Disease-fighting molecules

UD professors are one step closer to understanding disease. Through a five-year, $11.2 million federal grant, UD scientists will build a network of biomedical researchers who will examine new ways to study cancer and other serious diseases.

The grant, from the National Institutes of Health’s Centers of Biomedical Research Excellence (COBRE) program, supports seven junior faculty members working on five research projects, said principal investigator Joseph M. Fox, professor of chemistry and biochemistry.

Two of the five COBRE projects are focused on specific disorders, Crohn’s and Huntington’s diseases. Another is focused on developing a molecular library that will be screened broadly for drug lead identification, and two other projects are focused on developing underlying technologies that will accelerate the discovery process.

“These projects are tied together under the concept of ‘molecular discovery to improve human health,’” he said. “Through this center, we will be discovering new molecules that can be used to study, and ultimately to treat, human disease.”

Designing biomaterials

Biomaterials, which come in contact with parts of the body for an extended time, are generally defined as substances that have been engineered to interact with living systems in a way that can direct medical therapies or diagnoses.

Think contact lenses and dental fillings, in the simplest sense.

At UD, faculty use their understanding of chemistry, biology, physics and other fields to design and make new biomaterials. Through a five-year, $5.85 million grant, the University will extend this interdisciplinary research program.

Directed by Tatyana Polenova, professor of chemistry and biochemistry, the grant will support research on biomaterials for uses such as tissue regeneration, tissue engineering and drug delivery.

The most recent grant is funded by the National Institutes of Health and is part of the NIH’s Centers of Biomedical Research Excellence (COBRE) program.

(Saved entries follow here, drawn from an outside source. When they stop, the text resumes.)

Lemma map_respects_engine_interfaces_witness :
  is_linear_vector_evaluator continuous_linear_evaluator = true /\
  is_dense_mat (dense_contiguous_type 2 2) = true /\
  ct_has_continuous_layout (dense_contiguous_type 2 2) = true.
Proof.
  destruct (map_respects_engine_interfaces (dense_contiguous_type 2 2)
              as_linear_vec
              (mk_members continuous_linear_evaluator (Some 0) None None)
              eq_refl) as (H1 & _ & H2 & _).
  split; [exact H1 | exact (H2 eq_refl)].
Defined.

(** *** What a call changes *)

Lemma evaluate_linear_shape (E : ExprType) (ct : binary_ct) (src : Xpr)
  (dst : dense_mat) (m m' : machine) :
  evaluate E ct src dst (mk_policy as_linear_vec by_scalars) m = Some m' ->
  exists g,
    m' = fill_prefix g (ptr_data dst)
           (Z.to_nat (traversal_length (binary_ct_size ct) dst))
           (if routed_to_cache E as_linear_vec
            then emit EvMaterialize m else m).
Proof.
  rewrite evaluate_linear_unfold.
  unfold routed_to_cache, vector_eval, generic_vector_eval,
    generic_linear_evaluator_type, linear_can_direct, if_c.
  destruct (is_const_matrix E);
    [|destruct (is_dense_mat E && ct_has_continuous_layout E)]; cbn [is_cached_evaluator evaluator_type].
  - destruct (new_const_linear src) as [ev|]; [|discriminate].
    intros H. destruct (linear_eval_impl_inv _ _ _ _ _ _ _ _ H) as [_ Hok].
    rewrite linear_eval_impl_some in H by exact Hok.
    injection H as <-. eexists. reflexivity.
  - destruct (new_continuous_linear E src) as [ev|]; [|discriminate].
    intros H. destruct (linear_eval_impl_inv _ _ _ _ _ _ _ _ H) as [_ Hok].
    rewrite linear_eval_impl_some in H by exact Hok.
    injection H as <-. eexists. reflexivity.
  - intros H. destruct (linear_eval_impl_inv _ _ _ _ _ _ _ _ H) as [_ Hok].
    rewrite linear_eval_impl_some in H by exact Hok.
    injection H as <-. eexists. reflexivity.
Qed.

Lemma evaluate_percol_shape (E : ExprType) (ct : binary_ct) (src : Xpr)
  (dst : dense_mat) (m m' : machine) :
  evaluate E ct src dst (mk_policy per_column by_scalars) m = Some m' ->
  exists (Eva : Type) (PC : @IPerColVectorEvaluator T Eva) (ev : Eva),
    m' = ps_machine
           (percol_prefix (column_length (binary_ct_rows ct) dst) ev dst
              (Z.to_nat (ncolumns dst))
              (if routed_to_cache E per_column
               then emit EvMaterialize m else m)).
Proof.
  rewrite evaluate_percol_unfold.
  unfold routed_to_cache, vector_eval, generic_vector_eval,
    generic_percol_evaluator_type, percol_can_direct, if_c.
  destruct (is_const_matrix E); [|destruct (is_dense_mat E)];
    cbn [is_cached_evaluator evaluator_type].
  - destruct (new_const_percol src) as [ev|]; [|discriminate].
    intros H. destruct (percol_eval_impl_inv _ _ _ _ _ _ _ _ _ H) as [_ Hok].
    rewrite percol_eval_impl_some in H by exact Hok.
    injection H as <-.
    exists _, const_percol_IPerCol, ev. reflexivity.
  - destruct (new_dense_percol src) as [ev|]; [|discriminate].
    intros H. destruct (percol_eval_impl_inv _ _ _ _ _ _ _ _ _ H) as [_ Hok].
    rewrite percol_eval_impl_some in H by exact Hok.
    injection H as <-.
    exists _, dense_percol_IPerCol, ev. reflexivity.
  - intros H. destruct (percol_eval_impl_inv _ _ _ _ _ _ _ _ _ H) as [_ Hok].
    rewrite percol_eval_impl_some in H by exact Hok.
    injection H as <-.
    exists _, cached_percol_IPerCol, (fst (new_cached_percol src m)).
    reflexivity.
Qed.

This COBRE project began with a grant in 2003, won a competitive renewal from the NIH in 2008 and will now enter its third five-year phase, which will continue until 2019.

Cathy Wu and Steven Stanhope
Cathy Wu and Steven Stanhope

Strengthening biomedical research

Delaware INBRE, the Idea Network of Biomedical Research Excellence, will continue its collaborative efforts to increase biomedical research capability, improve disease outcomes and drive economic growth through its statewide network, thanks to a five-year, $18.2 million grant from the National Institutes of Health.

The goal of INBRE is to grow statewide research capacity through collaborations in research, professional development, equipment and infrastructure purchases and mentoring.

“Delaware has incredibly talented professionals with an enterprise-oriented attitude,” said Steven J. Stanhope, associate vice provost for research at the University and principal investigator of Delaware INBRE. “We have broken down barriers between institutions and created model systems for how to develop partnerships. Our researchers are really unmatched in their abilities to partner across our great collaboration state.”

This is the second renewal for the Delaware INBRE program, which represents a collaboration with six statewide research institutions—UD, Wesley College, Delaware Technical Community College, Delaware State University, Christiana Care Health System and Nemours/Alfred I. duPont Hospital for Children.

The grant will fund two rounds of 12 investigators who are focusing on research in cancer, cardiovascular health and neuroscience, along with the purchase of additional research equipment. Half of the INBRE investigators are women, and the IDeA program aims to increase diversity among its participants.